(Stored records)
Lemma no_divisor_spec fuel d n : 0 < d → no_divisor fuel d n = true →
  ∀ x, d ≤ x < d + Z.of_nat fuel → ¬ (x | n).
Proof.
  revert d. induction fuel as [|fuel IH]; intros d Hd H x Hx; [lia|].
  cbn in H. apply andb_true_iff in H as [H1 H2]. destruct (decide (x = d)) as [->|].
  - apply negb_true_iff, Z.eqb_neq in H1. by rewrite <- Z.mod_divide by lia.
  - apply (IH (d + 1)); [lia|done|lia].
Qed.

Lemma prime_upto_sqrt_spec n : 1 < n → prime_upto_sqrt n = true → Znumtheory.prime n.
Proof.
  intros Hn H. apply Znumtheory.prime_alt. split; [done|]. intros x Hx [y Hy].
  pose proof (Z.sqrt_spec n ltac:(lia)) as [Hs1 Hs2]. unfold prime_upto_sqrt in H.
  assert (0 < y) by (apply Z.lt_nge; intros ?; assert (y * x ≤ 0) by nia; lia).
  assert (y ≠ 1) by (intros ->; lia). assert (y < n) by nia. assert (0 ≤ Z.sqrt n) by apply Z.sqrt_nonneg.
  destruct (decide (x ≤ Z.sqrt n)) as [Hle|Hgt].
  - apply (no_divisor_spec (Z.to_nat (Z.sqrt n - 1)) 2 n ltac:(lia) H x); [lia|]. by exists y.
  - assert (y ≤ Z.sqrt n).
    { apply Z.le_ngt. intros ?. unfold Z.succ in Hs2.
      assert ((Z.sqrt n + 1) * (Z.sqrt n + 1) ≤ y * x) by (apply Z.mul_le_mono_nonneg; lia). lia. }
    apply (no_divisor_spec (Z.to_nat (Z.sqrt n - 1)) 2 n ltac:(lia) H y); [lia|]. exists x. lia.
Qed.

ABOUT THIS EXERCISE →
Begin with the line that contains "destruct (decide (x ≤" and set down each line exactly until the records above end, including the final line.

EXPECTED ANSWER →
  destruct (decide (x ≤ Z.sqrt n)) as [Hle|Hgt].
  - apply (no_divisor_spec (Z.to_nat (Z.sqrt n - 1)) 2 n ltac:(lia) H x); [lia|]. by exists y.
  - assert (y ≤ Z.sqrt n).
    { apply Z.le_ngt. intros ?. unfold Z.succ in Hs2.
      assert ((Z.sqrt n + 1) * (Z.sqrt n + 1) ≤ y * x) by (apply Z.mul_le_mono_nonneg; lia). lia. }
    apply (no_divisor_spec (Z.to_nat (Z.sqrt n - 1)) 2 n ltac:(lia) H y); [lia|]. exists x. lia.
Qed.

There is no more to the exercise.